Since some were speculating concerning the TAC/Rome talks, here is what I have heard (and let me underline, this is only gossip that comes to me third hand!):

    Something will be published by the end of February along the lines of the Personal Apostolic Administration of Saint John Mary Vianney. The inside gossip is that an Apostolic Administrator is Rome’s favored model.

That being said, I still think there are other issues to be discussed before a model is considered: Orders, liturgy, marriage discipline for clergy and laity, etc. The rumors I have heard have only come from the TAC side and those who are in the know are telling me that the above is the most likely outcome of the discussions.

31 Comments

  • Just a thought… if a Personal Apostolic Administration is established for the TAC - will after this generation of married priest- celibacy be mandatory? How will TAC parishes and members react and/or will a dispensation from celibacy be allowed for such a Personal Apostolic Administration? If not, I could easily see most parishes without priests within fifity years and then the administration being absorbed by the local Latin diocese.

  • Good point, Clint. The same issue has been raised in relation to the Anglican Use - what will happen after the current generation of clergy retire? A long term solution requires seminaries or some way of ensuring a supply of future clergy.

  • Me likey gossip, sometimes.

    Extra prayers for the effort this evening!

    (I have a radical suggestion no one will listen to… I need to think about it more though.)

  • I can’t imagine a married priesthood being a major problem — married episcopate, yes — I’m doubtful this will happen, it just goes too much against the grain of both the West and the East. These, however, are just my thoughts.

    I would really love to see this work out. Anything to get me away from those awful, contemporary, Responsorial Psalms from the Psalms for Awful Listening Revised Version sung by a middle-aged lady with outstretched “Holy Spirit” arms.
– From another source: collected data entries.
Definition do_join_cluster : task (result unit CacheCatError) :=
  let! r := join_loop (raft_join config) [] in
  task_ret (map_err (fun errors =>
    Internal (str "fail to join node-" ++ nat_to_string (node_id config) ++ str " to cluster via " ++ debug_list (raft_join config)
              ++ str ", errors: " ++ join_texts (str ", ") ((fun e => display_error e None) <$> errors))) r).

Definition join_cluster : task (result unit CacheCatError) :=
  if bool_decide (raft_join config = []) then task_ret (Ok tt) else do_join_cluster.

(** [init_cluster] of the node itself; [raft_init] is what openraft answers. *)
Definition init_cluster (cluster_node_id : Z) (node : Node) (raft_init : result unit InitError) : result unit CacheCatError :=
  if negb (member_id node =? cluster_node_id)
  then Err (InvalidConfig (str "Node ID " ++ nat_to_string (member_id node) ++ str " does not match current node ID " ++ nat_to_string cluster_node_id))
  else if bool_decide (ep_address (endpoint node) = []) then Err (InvalidConfig (str "Node endpoint address cannot be empty"))
  else initialize raft_init.

(** [start], once the service listens or has failed to. *)
Definition start (service : result unit bytes) (raft_init : result unit InitError) : task (result unit CacheCatError) :=
  match service with
  | Err msg => task_ret (Err (Internal msg))
  | Ok _ =>
      if raft_single config
      then task_ret (init_cluster (node_id config) (mkNode (node_id config) (raft_endpoint config)) raft_init)
      else join_cluster
  end.

(** ** One attempt per address *)

(** Trying each address once, until one of them takes the node. *)
Fixpoint join_once (addrs : list bytes) (errors : list CacheCatError) : task (result unit (list CacheCatError)) :=
  match addrs with
  | [] => task_ret (Err errors)
  | addr :: addrs' =>
      let! r := join_via addr in
      match r with Ok _ => task_ret (Ok tt) | Err e => join_once addrs' (errors ++ [e]) end
  end.

(** An error of [join_via] is internal, so it is not retried. *)
Lemma join_via_error addr n e n' : join_via addr n = Done (Err e) n' -> is_retryable e = false.
Proof.
  unfold join_via, task_bind. destruct (client_connect addr tls n) as [[conn|e0] n0|n0|]; [|by intros [= <- _]|done..].
  destruct (client_call ser de conn 9 _ n0) as [[[]|e0] n1|n1|]; cbn; [done|by intros [= <- _]|done..].
Qed.

Lemma try_addr_once attempts addr n :
  try_addr (S attempts) addr n =
    (let! r := join_via addr in task_ret (match r with Ok _ => Joined | Err e => NotJoined e end)) n.
Proof.
  cbn [try_addr]. unfold task_bind. destruct (join_via addr n) as [[[]|e] n'|n'|] eqn:E; [done| |done..].
  by rewrite (join_via_error _ _ _ _ E).
Qed.

Lemma join_loop_once addrs : forall errors n,
  join_loop addrs errors n = join_once (filter (fun a => own_address a = false) addrs) errors n.
Proof.
  induction addrs as [|addr addrs IH]; intros errors n; [done|]. cbn [join_loop]. rewrite filter_cons.
  destruct (own_address addr) eqn:Ho; [by rewrite decide_False|]. rewrite decide_True by done. cbn [join_once].
  unfold task_bind at 1. rewrite try_addr_once. unfold task_bind. destruct (join_via addr n) as [[[]|e] n'|n'|]; cbn; [done|apply IH|done..].
Qed.

(** Joining a cluster tries every configured address that is not the node's
    own exactly once and in order, until one of them takes the node: the loop of
    three attempts never goes round, since every error of an attempt is an
    internal one. The node has joined exactly when an attempt succeeded; the
    error lists every failure. *)
Theorem join_tries_each_once (n : Net) :
  let others := filter (fun a => own_address a = false) (raft_join config) in
  do_join_cluster n =
    (let! r := join_once others [] in
     task_ret (map_err (fun errors =>
       Internal (str "fail to join node-" ++ nat_to_string (node_id config) ++ str " to cluster via " ++ debug_list (raft_join config)
                 ++ str ", errors: " ++ join_texts (str ", ") ((fun e => display_error e None) <$> errors))) r)) n /\
  forall errors n', join_once others [] n = Done (Err errors) n' -> length errors = length others /\ Forall (fun e => is_retryable e = false) errors.
Proof.
  intros others. split; [unfold do_join_cluster, task_bind; by rewrite join_loop_once|].
  assert (H : forall addrs acc n0 errors n', Forall (fun e => is_retryable e = false) acc -> join_once addrs acc n0 = Done (Err errors) n' ->
    length errors = (length acc + length addrs)%nat /\ Forall (fun e => is_retryable e = false) errors).
  { induction addrs as [|addr addrs IH]; intros acc n0 errors n' Hacc; cbn [join_once].
    - intros [= <- _]. cbn. split; [lia|done].
    - unfold task_bind. destruct (join_via addr n0) as [[[]|e] n1|n1|] eqn:E; [done| |done..]. intros [Hl Hf]%IH.
      + rewrite Hl, length_app. cbn. split; [lia|done].
      + apply Forall_app. split; [done|]. constructor; [by eapply join_via_error|done]. }
  intros errors n' Hj. by apply (H others [] n errors n').
Qed.
End Joining.
(* ===== verification/Admin.v ===== *)
(** * Admin: the commands about the process and the cluster.

    Models src/cache_cat/src/protocol/sentinel/ (MASTERS, GET-MASTER-ADDR-BY-NAME,
    SLAVES and SENTINELS), TIME, SAVE, BGSAVE and SHUTDOWN of
    src/cache_cat/src/protocol/server/, CLIENT INFO of
    src/cache_cat/src/protocol/connection/client/info.rs, and the part of
    the command table that sends a request to them and to the MEMORY reports.

    What such a command observes of the node (the clock, the sockets, the view
    that openraft gives of the cluster) is a record; what it sets off is a list of
    [Effect]s next to its reply. [admin_server_env] puts these commands in the
    place that Session leaves open for them. *)

From S2P Require Import Prelude Text F64 Reply Errors Args Store Script StateMachine PubSub Session Config Peers Cluster Reports.
From Stdlib Require Import Strings.Byte.

(** ** What a command observes and sets off *)

(** [nv_time] is [SystemTime::now().duration_since(UNIX_EPOCH)] in nanoseconds,
    [nv_trigger] whether openraft takes the order to build a snapshot. *)
Record NodeView := mkNodeView {
  nv_config : ParsedConfig;
  nv_raft : RaftView;
  nv_cluster : Cluster;
  nv_time : option Z;
  nv_trigger : bool;
  nv_peer_addr : result bytes bytes;
  nv_local_addr : result bytes bytes;
  nv_fd : Z
}.

(** The snapshot is built at once, once more when the one that is being built is
    finished, and the shutdown signal is sent. [WaitSnapshot] holds the command
    back until a snapshot has been built. *)
Inductive Effect := TriggerSnapshot | WaitSnapshot | SnapshotAgain | ShutdownSignal.

(** The effects so far, in order, and the reply or the error. *)
Definition admin : Type := list Effect * result Value CacheCatError.

Definition answers (v : Value) : admin := ([], Ok v).
Definition refuses (e : ProtocolError) : admin := ([], Err (Protocol e)).

(** [String::from_utf8_lossy] of a bulk string, or a simple string. *)
Definition lossy_string (v : Value) : option bytes :=
  match v with
  | BulkString (Some data) => Some (from_utf8_lossy data)
  | SimpleString s => Some s
  | _ => None
  end.

(** ** SENTINEL *)

Definition master_flags (leader : option Endpoint) : bytes :=
  match leader with None => str "master,o_down,disconnected" | Some _ => str "master" end.

Definition sentinel_masters (nv : NodeView) (items : list Value) : admin :=
  let leader_endpoint := leader_addr (nv_raft nv) in
  let endpoint := default (raft_advertise_endpoint (nv_config nv)) leader_endpoint in
  answers (Array (Some [Array (Some (bulk <$> [
    str "name"; sentinel_master_name (nv_config nv);
    str "ip"; ep_address endpoint;
    str "port"; nat_to_string (ep_redis_port endpoint);
    str "flags"; master_flags leader_endpoint;
    str "num-other-sentinels"; nat_to_string (Z.of_nat (length (rv_members (nv_raft nv))))]))])).
(* ===== verification/Connection.v ===== *)
(** * Connection: the life of a connection.

    Models [CommandFactory] of src/cache_cat/src/protocol/command.rs (the command
    table, [execute_command], the blocking mode of a subscriber and
    [process_connection]), [execute_during_block] of SUBSCRIBE and PSUBSCRIBE and
    [handle_connection_pipeline] of src/cache_cat/src/raft/network/redis_server.rs.

    A connection is a state machine: [conn_step] takes the connection, the server
    and the next event, and returns both with the values that are sent. What
    other connections do to the server happens between the steps. A write to the
    socket that fails ends the connection as a read error does, so it is not a
    separate event. *)

From S2P Require Import Prelude Text F64 Reply Errors Args SortedSet TimeWheel Mocha Ops Store Refine Memory Handler StateMachine PubSub App Session.

(** The subscription stream of a blocked client: the receiver of the client's
    sender, with the number of values it has seen. When the client's entry goes
    away its sender is dropped, and the receiver keeps what was in the channel. *)
Inductive Stream :=
| Attached (seen : nat)
| Detached (w : Watch) (seen : nat).

Definition drop_receiver (ps : PubSub) (client_id : Z) : PubSub :=
  match clients ps !! client_id with
  | Some state =>
      with_clients ps (<[client_id := mkClientState (watch_drop (sender state)) (subscribed_channels state) (subscribed_patterns state)]> (clients ps))
  | None => ps
  end.

(** The receiver that [subscribe] has just returned. *)
Definition stream_of (ps : PubSub) (client_id : Z) : Stream :=
  Attached (default 0%nat ((fun state => length (sent (sender state))) <$> clients ps !! client_id)).

(** What becomes of the receiver when the tables go from [ps] to [ps']. *)
Definition follow (ps ps' : PubSub) (client_id : Z) (st : Stream) : Stream :=
  match st, clients ps !! client_id, clients ps' !! client_id with
  | Attached seen, Some state, None => Detached (sender state) seen
  | _, _, _ => st
  end.

(** [stream.changed()] and [stream.borrow()]: still waiting, a value, or the
    sender is gone. *)
Inductive Change := Waiting | Changed (v : option Value) (st : Stream) | SenderDropped.

Definition stream_changed (ps : PubSub) (client_id : Z) (st : Stream) : Change :=
  match st with
  | Attached seen =>
      match clients ps !! client_id with
      | Some state =>
          match watch_poll (sender state) seen with Some (v, n) => Changed v (Attached n) | None => Waiting end
      | None => SenderDropped
      end
  | Detached w seen =>
      match watch_poll w seen with Some (v, n) => Changed v (Detached w n) | None => SenderDropped end
  end.

Definition stream_drop (ps : PubSub) (client_id : Z) (st : Stream) : PubSub :=
  match st with Attached _ => drop_receiver ps client_id | Detached _ _ => ps end.

(** [Ended ok]: [process_connection] has returned [Ok] or an error. *)
Inductive Mode :=
| Serving
| Blocked (t : target) (st : Stream)
| Ended (ok : bool).

Record Conn := mkConn { client : Client; mode : Mode }.

Definition SUBSCRIBE_MODE_COMMANDS : list String.string :=
  ["SUBSCRIBE"; "UNSUBSCRIBE"; "PSUBSCRIBE"; "PUNSUBSCRIBE"; "PING"; "QUIT"; "RESET"]%string.

Definition ascii_lower (b : byte) : byte := if byte_in 65 90 b then zb (bz b + 32) else b.

Section Connection.
Context {LogId Membership : Type}.
Context `{E : Env} `{OF : OrderedFloat} `{ME : MemEnv} `{LE : LuaEnv} `{SE : !ServerEnv (LogId := LogId) (Membership := Membership)}.
Abbreviation Server := (Server (LogId := LogId) (Membership := Membership)).
Abbreviation Inputs := (Inputs (LogId := LogId) (Membership := Membership)).
Abbreviation command := (Inputs -> Client -> list Value -> Server -> outcome (Client * Server * result Value CacheCatError)).

(** [CommandFactory::init]. *)
Definition commands : list (String.string * command) := [
  ("PING", ping_command); ("ECHO", echo_command); ("TIME", other "TIME"); ("SELECT", select_command);
  ("QUIT", quit_command); ("AUTH", auth_command); ("CLIENT", client_command); ("HELLO", hello_command);
  ("MEMORY", memory_command);
  ("GET", get_command); ("SET", set_command); ("DEL", del_command); ("INCR", incr_command);
  ("INCRBY", incrby_command); ("MSET", mset_command); ("MGET", mget_command); ("APPEND", append_command);
  ("EXPIRE", expire_command); ("PEXPIRE", pexpire_command); ("EXISTS", exists_command);
  ("PERSIST", persist_command); ("RENAME", rename_command); ("RENAMENX", renamenx_command);
  ("PSETEX", psetex_command); ("SETEX", setex_command); ("SETNX", setnx_command); ("STRLEN", strlen_command);
  ("TYPE", type_command); ("DECRBY", decrby_command); ("PTTL", pttl_command); ("TTL", ttl_command);
  ("DECR", decr_command); ("GETSET", getset_command); ("FLUSHDB", flushdb_command);
  ("FLUSHALL", flushall_command); ("KEYS", keys_command); ("UNLINK", unlink_command);
  ("DBSIZE", dbsize_command); ("PFCOUNT", pfcount_command); ("PFADD", pfadd_command);
  ("LPUSH", lpush_command); ("RPUSH", rpush_command); ("LRANGE", lrange_command); ("LLEN", llen_command);
  ("LPOP", lpop_command); ("RPOP", rpop_command); ("LINDEX", lindex_command); ("LREM", lrem_command);
  ("LSET", lset_command); ("LTRIM", ltrim_command);
  ("HSET", hset_command); ("HGET", hget_command); ("HINCRBY", hincrby_command); ("HMGET", hmget_command);
  ("HDEL", hdel_command); ("HGETALL", hgetall_command); ("HKEYS", hkeys_command); ("HVALS", hvals_command);
  ("HEXISTS", hexists_command); ("HLEN", hlen_command); ("HSETNX", hsetnx_command);
  ("SADD", sadd_command); ("SMEMBERS", smembers_command); ("SREM", srem_command);
  ("SISMEMBER", sismember_command); ("SPOP", spop_command); ("SRANDMEMBER", srandmember_command);
  ("SINTER", sinter_command); ("SINTERSTORE", sinterstore_command); ("SUNION", sunion_command);
  ("SUNIONSTORE", sunionstore_command); ("SDIFF", sdiff_command); ("SDIFFSTORE", sdiffstore_command);
  ("ZADD", zadd_command); ("ZRANGE", zrange_command); ("ZRANGEBYSCORE", zrangebyscore_command);
  ("ZREM", zrem_command); ("ZSCORE", zscore_command); ("ZCARD", zcard_command); ("ZRANK", zrank_command);
  ("ZPOPMIN", zpopmin_command); ("ZREVRANK", zrevrank_command); ("ZINCRBY", zincrby_command);
  ("SETBIT", setbit_command); ("GETBIT", getbit_command); ("BITCOUNT", bitcount_command);
  ("BITPOS", bitpos_command); ("SCARD", scard_command); ("BITFIELD", bitfield_command);
  ("EVAL", eval_command); ("EVALSHA", evalsha_command); ("SCRIPT", script_command);
  ("MULTI", multi_command); ("DISCARD", discard_command); ("EXEC", exec_command);
  ("BGSAVE", other "BGSAVE"); ("SAVE", other "SAVE"); ("SHUTDOWN", other "SHUTDOWN");
  ("PUBLISH", publish_command); ("UNSUBSCRIBE", unsubscribe_command);
  ("PUNSUBSCRIBE", punsubscribe_command); ("PUBSUB", pubsub_command); ("SENTINEL", other "SENTINEL")]%string.

Definition block_commands (name : bytes) : option target :=
  if is_word name "SUBSCRIBE" then Some Channel else if is_word name "PSUBSCRIBE" then Some Pattern else None.

Inductive Event :=
| Recv (i : Inputs) (v : Value)
| ReadError
| Eof
| Wake.

Abbreviation step_result := (outcome (Conn * Server * list Value)).

(** The reply to a command, an error as an error value. *)
Definition response (r : result Value CacheCatError) : Value :=
  match r with Ok v => v | Err e => error_value e end.

(** [handle_connection_pipeline] after [process_connection]: the subscriptions
    go only when that has returned [Ok]. *)
Definition finish (ok : bool) (c : Client) (s : Server) (sent : list Value) : step_result :=
  Ret (mkConn c (Ended ok), (if ok then set_broadcast s (remove_client (broadcast s) (cl_id c)) else s), sent).

(** The loop of [process_connection] goes on unless the client has quit. *)
Definition resume (c : Client) (s : Server) (sent : list Value) : step_result :=
  if closed c then finish true c s sent else Ret (mkConn c Serving, s, sent).

(** A command of the table. *)
Definition run_command (cmd : command) (i : Inputs) (c : Client) (items : list Value) (s : Server) : outcome (Client * Server * Value) :=
  match cmd i c items s with
  | Ret (c', s', r) => Ret (c', s', response r)
  | Panic => Panic
  | OutOfFuel => OutOfFuel
  end.

Definition execute_command (i : Inputs) (c : Client) (s : Server) (value : Value) : step_result :=
  let c := touch c (in_now i) in
  match parse_command value with
  | Err e => resume c s [protocol_error e]
  | Ok (name, items) =>
      let c := set_last_cmd c name in
      if (negb (authenticated c) && negb (is_word name "AUTH") && negb (is_word name "QUIT"))%bool
      then resume c s [protocol_error NotAuthenticated]
      else
        match lookup_command commands name with
        | Some cmd =>
            match run_command cmd i c items s with
            | Ret (c', s', v) => resume c' s' [v]
            | Panic => Panic
            | OutOfFuel => OutOfFuel
            end
        | None =>
            match block_commands name with
            | Some t =>
                match (match t with Channel => subscribe_params | Pattern => psubscribe_params end) items with
                | Ok l =>
                    let '(ps, v) := subscribe_to t (broadcast s) l (cl_id c) in
                    let c := set_flag c (mkClientFlag true (multi (flag c)) true) in
                    Ret (mkConn c (Blocked t (stream_of ps (cl_id c))), set_broadcast s ps, [v])
                | Err e => resume c s [protocol_error e]
                end
            | None => resume c s [protocol_error (UnknownCommand name)]
            end
        end
  end.

(** PING in the blocking mode. *)
Definition ping_during_block (t : target) (c : Client) (message : option bytes) : Value :=
  match t with
  | Channel =>
      if proto_version c =? 2 then Array (Some [bulk (str "pong"); bulk (default [] message)]) else pong message
  | Pattern => Array (Some [SimpleString (str "PONG"); BulkString message])
  end.

Definition refuse_during_block (t : target) (name : bytes) : Value :=
  Error (match t with
  | Channel =>
      str "ERR Can't execute '" ++ (ascii_lower <$> name) ++
      str "': only (P|S)SUBSCRIBE / (P|S)UNSUBSCRIBE / PING / QUIT / RESET are allowed in this context"
  | Pattern => str "ERR only (P)SUBSCRIBE / (P)UNSUBSCRIBE / PING / QUIT allowed in this context"
  end).

(** [execute_during_block] of the two block commands. The receiver that
    [subscribe] returns is dropped. *)
Definition run_during_block (t : target) (c : Client) (name : bytes) (items : list Value) (s : Server)
    : Client * Server * result Value ProtocolError :=
  let leave t' parse :=
    match parse items with
    | Ok o => let '(s', v) := unsubscribe_names t' c s o in (c, s', Ok v)
    | Err e => (c, s, Err e)
    end in
  let enter t' parse :=
    match parse items with
    | Ok l =>
        let '(ps, v) := subscribe_to t' (broadcast s) l (cl_id c) in
        (c, set_broadcast s (drop_receiver ps (cl_id c)), Ok v)
    | Err e => (c, s, Err e)
    end in
  if is_word name "PUNSUBSCRIBE" then leave Pattern punsubscribe_params
  else if is_word name "PSUBSCRIBE" then enter Pattern psubscribe_params
  else if is_word name "SUBSCRIBE" then enter Channel subscribe_params
  else if is_word name "UNSUBSCRIBE" then leave Channel unsubscribe_params
  else if is_word name "PING" then
    match ping_parse items with Ok m => (c, s, Ok (ping_during_block t c m)) | Err e => (c, s, Err e) end
  else if is_word name "QUIT" then (set_closed c, s, Ok value_ok)
  else (c, s, Ok (refuse_during_block t name)).

Definition subscribe_during_block := run_during_block Channel.
Definition psubscribe_during_block := run_during_block Pattern.

(** [block_cmd.execute_during_block(..)]. *)
Definition execute_during_block (t : target) :=
  match t with Channel => subscribe_during_block | Pattern => psubscribe_during_block end.

(** [handle_command_in_blocking_context]; an [Err] ends the connection. *)
Definition handle_command_in_blocking_context (i : Inputs) (t : target) (c : Client) (name : bytes) (items : list Value) (s : Server)
    : outcome (Client * Server * result Value ProtocolError) :=
  if ((proto_version c =? 3) && negb (existsb (is_word name) SUBSCRIBE_MODE_COMMANDS))%bool then
    match lookup_command commands name with
    | Some cmd =>
        match run_command cmd i c items s with
        | Ret (c', s', v) => Ret (c', s', Ok v)
        | Panic => Panic
        | OutOfFuel => OutOfFuel
        end
    | None => Ret (c, s, Ok (protocol_error (UnknownCommand name)))
    end
  else Ret (execute_during_block t c name items s).

(** [process_blocking_stream] has returned: the receiver is dropped, the flags
    are reset, and the error or the closed connection is handled. *)
Definition unblock (ok : bool) (c : Client) (s : Server) (st : Stream) (sent : list Value) : step_result :=
  let c := set_flag c (mkClientFlag false (multi (flag c)) false) in
  let s := set_broadcast s (stream_drop (broadcast s) (cl_id c) st) in
  if ok then resume c s sent else finish false c s sent.

(** One turn of the [select!] loop. *)
Definition blocked_step (t : target) (st : Stream) (c : Client) (s : Server) (ev : Event) : step_result :=
  match ev with
  | Wake =>
      match stream_changed (broadcast s) (cl_id c) st with
      | Waiting => Ret (mkConn c (Blocked t st), s, [])
      | Changed (Some v) st' => Ret (mkConn c (Blocked t st'), s, [v])
      | Changed None st' => unblock true c s st' []
      | SenderDropped => unblock true c s st []
      end
  | Recv i value =>
      match parse_command value with
      | Err e => Ret (mkConn c (Blocked t st), s, [protocol_error e])
      | Ok (name, items) =>
          match handle_command_in_blocking_context i t c name items s with
          | Ret (c', s', r) =>
              let st' := follow (broadcast s) (broadcast s') (cl_id c) st in
              match r with
              | Err _ => unblock false c' s' st' []
              | Ok v => if closed c' then unblock true c' s' st' [v] else Ret (mkConn c' (Blocked t st'), s', [v])
              end
          | Panic => Panic
          | OutOfFuel => OutOfFuel
          end
      end
  | ReadError => unblock false c s st []
  | Eof => unblock true c s st []
  end.

Definition conn_step (k : Conn) (s : Server) (ev : Event) : step_result :=
  match mode k with
  | Serving =>
      match ev with
      | Recv i v => execute_command i (client k) s v
      | ReadError => finish false (client k) s []
      | Eof => finish true (client k) s []
      | Wake => Ret (k, s, [])
      end
  | Blocked t st => blocked_step t st (client k) s ev
  | Ended _ => Ret (k, s, [])
  end.

(** The connection on its own: its events in order, and everything it sends. *)
Fixpoint conn_run (k : Conn) (s : Server) (evs : list Event) : step_result :=
  match evs with
  | [] => Ret (k, s, [])
  | ev :: evs' =>
      match conn_step k s ev with
      | Ret (k1, s1, out1) =>
          match conn_run k1 s1 evs' with
          | Ret (k2, s2, out2) => Ret (k2, s2, out1 ++ out2)
          | Panic => Panic
          | OutOfFuel => OutOfFuel
          end
      | Panic => Panic
      | OutOfFuel => OutOfFuel
      end
  end.

(** [handle_connection_pipeline]: without a password everybody is authenticated. *)
Definition connect (s : Server) (client_id now : Z) : Conn :=
  mkConn (client_new client_id now (bool_decide (password s = None))) Serving.
End Connection.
  • Along with the Apostolic Administration, or whatever model is used, there needs to be a model for education future clergy. Perhaps a Roman Catholic institution would create an Anglican use programme. But an actual seminary community is needed… this is something the TAC needs in any case, with or without full communion with Rome in the near future. We have a variety of good options for seminarians, but we need a major seminary (not major as in large, but as in our preferred option for postulants), one that would assist both in the formation of single priests, but also provide support to married candidates. This has become such an important part of the Anglican charism, that to change it suddenly, even over multiple generations, would do tremendous damage to the church (just as quickly changing to allow married Latin rite clergy would do tremendous damage).

  • If I may, my understanding is that Saint Charles Borromeo Seminary in Pennsylvania has a somewhat informal agreement to allow TAC seminarians to be educated there. Is an independent seminary necessary initially, or would a recognized program at an existing seminary be sufficient?

    Rob, I feel your pain. The worst was at a parish in Roanoke, where the cantrix (I guess that’s the word) would assume poses reminiscent of Saturday Night Fever when the congregation was to respond. What’s wrong with the good old Anglican model of the priest reading a line, the congregation replying with the next one, and so on? I mean, I know it costs a tad more to print up programs each week with the psalm, readings, etc. each week, but I can’t imagine that it would be a dealbreaker or something forbidden by the Roman Rite.

  • I still see it as unlikely given the relatively small numbers in TAC (but that didn’t stop the St John Vianney group in Brazil), the leftover 1970s-1980s RC establishment favouring mainstream Anglican liberals over conservative Anglo-Catholics (because they’re so, ew, Catholic - apparently Pope Benedict doesn’t share that bad feeling) and Irish RC resentment of the English but not impossible except the spanner in the works that John Hepworth is a married former RC priest. If he retired and agreed to live as a layman I could see the union going through… in theory. They’d use the Book of Divine Worship, the approved, spiked-up Novus Ordo/1979 US BCP hybrid.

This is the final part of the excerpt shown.